Fisheries minister John Maneniaru revealed this in parliament.
He said after consultation with the Director of Public Prosecution and the Attorney General, a fine of $12 million (US$1.5 million) will be imposed for the release of one boat.
In the event the owners failed to pay up, the boats will be destroyed.
Mr Maneniaru said under our Bio-Security laws, foreign boats caught in our waters but fail to pay up their fines will be subject to destruction.
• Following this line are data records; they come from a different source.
Fixpoint chars (s : string) : list yaml :=
  match s with
  | EmptyString => []
  | String c s' => YStr (String c EmptyString) :: chars s'
  end.

(** The elements a [for] loop over [v] visits. *)
Definition iterate (v : yaml) : result (list yaml) :=
  match v with
  | YSeq l => Ok l
  | YMap m => Ok (map fst m)
  | YStr s => Ok (chars s)
  | _ => Raise TypeError
  end.

(** [s.replace(old, new)] where [new] comes from the configuration. *)
Definition replace (s old : string) (new : yaml) : result string :=
  match new with
  | YStr n => Ok (PyStr.replace s old n)
  | _ => Raise TypeError
  end.

(** [v.capitalize()] *)
Definition capitalize (v : yaml) : result string :=
  match v with
  | YStr s => Ok (PyStr.capitalize s)
  | _ => Raise AttributeError
  end.

(** A [for] loop whose body may raise. *)
Fixpoint for_each {S A : Type} (body : S -> A -> result S)
    (xs : list A) (st : S) : result S :=
  match xs with
  | [] => Ok st
  | x :: xs' => st' <- body st x ;; for_each body xs' st'
  end.

End Py.

(** ** The prohibited-word scrubber ([detect_prohibited_words]) *)

Module Scrubber.

(** One iteration of the loop of lines 43-48.  [word.lower()] raises
    [AttributeError] unless [word] is a [str]. *)
Definition scrub_step (prohibited_config : yaml) (text : string)
    (st : string * list yaml) (word : yaml) : result (string * list yaml) :=
  let '(clean_text, detected_words) := st in
  match word with
  | YStr w =>
      if PyStr.contains (PyStr.lower w) (PyStr.lower text) then
        let detected_words := detected_words ++ [word] in
        replacements <- Py.subscript prohibited_config "replacements" ;;
        replacement <- Py.get replacements w word ;;
        clean_text <- Py.replace clean_text w replacement ;;
        cap <- Py.capitalize replacement ;;
        Ok (PyStr.replace clean_text (PyStr.capitalize w) cap, detected_words)
      else Ok (clean_text, detected_words)
  | _ => Raise AttributeError
  end.

Definition detect_prohibited_words (prohibited_config : yaml) (text : string)
    : result (string * list yaml) :=
  words <- Py.subscript prohibited_config "prohibited_words" ;;
  ws <- Py.iterate words ;;
  Py.for_each (scrub_step prohibited_config text) ws (text, []).

(** *** Well-formed rule configurations

    A mapping with a sequence of strings under [prohibited_words] and a
    mapping with string values under [replacements]. *)

Definition is_str (v : yaml) : bool :=
  match v with YStr _ => true | _ => false end.

Definition well_formed (cfg : yaml) : bool :=
  match cfg with
  | YMap m =>
      match Py.dict_find "prohibited_words" m, Py.dict_find "replacements" m with
      | Some (YSeq ws), Some (YMap rs) =>
          forallb is_str ws && forallb (fun kv => is_str (snd kv)) rs
      | _, _ => false
      end
  | _ => false
  end.

Fixpoint strs (l : list yaml) : list string :=
  match l with
  | [] => []
  | YStr s :: l' => s :: strs l'
  | _ :: l' => strs l'
  end.

(** The terms of a configuration, in rule order. *)
Definition words_of (cfg : yaml) : list string :=
  match cfg with
  | YMap m =>
      match Py.dict_find "prohibited_words" m with
      | Some (YSeq ws) => strs ws
      | _ => []
      end
  | _ => []
  end.

(** The replacement configured for a term, the term itself by default. *)
Definition replacement_of (cfg : yaml) (w : string) : string :=
  match cfg with
  | YMap m =>
      match Py.dict_find "replacements" m with
      | Some (YMap rs) =>
          match Py.dict_find w rs with
          | Some (YStr r) => r
          | _ => w
          end
      | _ => w
      end
  | _ => w
  end.

(** The configuration file with the given terms and replacement pairs. *)
Definition rule_config (words : list string) (repl : list (string * string))
    : yaml :=
  YMap [ (YStr "prohibited_words", YSeq (map YStr words));
         (YStr "replacements",
          YMap (map (fun kv => (YStr (fst kv), YStr (snd kv))) repl)) ].

(** The term is found in the original text, whatever the case. *)
Definition detected_in (text w : string) : bool :=
  PyStr.contains (PyStr.lower w) (PyStr.lower text).

(** The loop over typed rules: what the code computes on a well-formed
    configuration. *)
Definition scrub_rule (repl : string -> string) (text : string)
    (st : string * list string) (w : string) : string * list string :=
  if detected_in text w then
    (PyStr.replace (PyStr.replace (fst st) w (repl w))
                   (PyStr.capitalize w) (PyStr.capitalize (repl w)),
     snd st ++ [w])
  else st.

Definition scrub (words : list string) (repl : string -> string)
    (text : string) : string * list string :=
  fold_left (scrub_rule repl text) words (text, []).

(** *** The replacement as the specification words it

    One pass over the text: an occurrence of the term becomes the
    replacement, an occurrence of the term with only its first character
    upper-cased becomes the capitalised replacement, every other character
    is copied. *)

Definition upper_first (s : string) : string :=
  match s with
  | EmptyString => EmptyString
  | String c s' => String (PyStr.upper_char c) s'
  end.

Fixpoint rewrite_from (t r T R : string) (skip : nat) (s : string) : string :=
  match s with
  | EmptyString => EmptyString
  | String c s' =>
      match skip with
      | S k => rewrite_from t r T R k s'
      | O =>
          if prefix t s
          then r ++ rewrite_from t r T R (String.length t - 1) s'
          else if prefix T s
          then R ++ rewrite_from t r T R (String.length T - 1) s'
          else String c (rewrite_from t r T R 0 s')
      end
  end.

Definition scrub_as_specified (t r text : string) : string :=
  rewrite_from t r (upper_first t) (PyStr.capitalize r) 0 text.

(** No proper non-empty suffix of the term is a prefix of it. *)
Definition unbordered (t : string) : bool :=
  match t with
  | EmptyString => true
  | String _ t' => negb (existsb (fun x => prefix x t) (PyStr.tails t'))
  end.

(** The rule cannot interfere with itself: occurrences of the term do not
    overlap, and no occurrence of the capitalised term can begin or end
    inside an inserted replacement. *)
Definition separable (t r : string) : bool :=
  unbordered t
  && negb (PyStr.clash (upper_first t) r)
  && negb (PyStr.clash r (upper_first t)).

(** The typed state of the loop as the values the code holds. *)
Definition lift (st : string * list string) : string * list yaml :=
  (fst st, map YStr (snd st)).

End Scrubber.

(** ** The knowledge selector ([search_knowledge]) *)

Record knowledge_item : Type := {
  id : string;
  title : string;
  content : string;
  tags : list string
}.

Module Knowledge.

(** [item['tags']] *)
Definition item_tags (item : knowledge_item) : list string := item.(tags).

(** Truth value of the [tags] argument: [None] and the empty list are
    false. *)
Definition truthy_tags (tags : option (list string)) : bool :=
  match tags with
  | Some (_ :: _) => true
  | _ => false
  end.

(** Truth value of the [query] argument: [None] and [""] are false. *)
Definition truthy_query (query : option string) : bool :=
  match query with
  | Some (String _ _) => true
  | _ => false
  end.

(** [query.lower()]; [None] has no such method. *)
Definition query_lower (query : option string) : result string :=
  match query with
  | Some q => Ok (PyStr.lower q)
  | None => Raise AttributeError
  end.

(** [any(tag in item['tags'] for tag in tags)] *)
Definition any_tag (tags : option (list string)) (item : knowledge_item)
    : bool :=
  match tags with
  | Some ts => existsb (fun tag => existsb (String.eqb tag) (item_tags item)) ts
  | None => false
  end.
The minister also revealed the 43 Vietnamese fishermen who are being detained at the Rove Police Club have been charged under the Fisheries Management Act 2015.
The charges are:
*Illegal entry without permit, which attracts a $12 million (US$1.5 million) fine or imprisonment term for none citizens of not more than five years
*Illegal fishing without licence from Ministry of Fisheries and Marine Resources, which attracts a fine of 5 million or imprisonment term not exceeding five years
*Using of diving apparatus in the Exclusive Economic Zone (EEZ) and territorial waters of Solomon Islands, which attracts a fine not exceeding $5million (US$641,000) or imprisonment term not exceeding three years
*Harvesting of bech-de-mer using illegal diving gears in the country’s EEZ, which attracts a fine of $50,000 (US$6,412) and
*Illegal harvesting of bech-de-mer, which is currently banned by the Solomon government. This can result in a fine of $100,000 (US$12,825).
He told parliament the captains of the three boats have admitted breaking the nation’s fisheries laws.
He said if the fishermen fail to pay up the fines, the case will be referred to the Director of Public Prosecution to deal with through the court process.
The minister also revealed that attempts to contact the owners of the boats to pay the fines for the offences laid against their crews were unsuccessful.
He said families of the detained Vietnamese have made repeated attempts to contact the owners of the boats proved futile.
Mr Maneniaru also revealed the address of the blue boat owner was provided by one of the detained captains, which was passed on to the Vietnamese police to help out.
But he said whether Vietnam police will assist in this matter is another issue.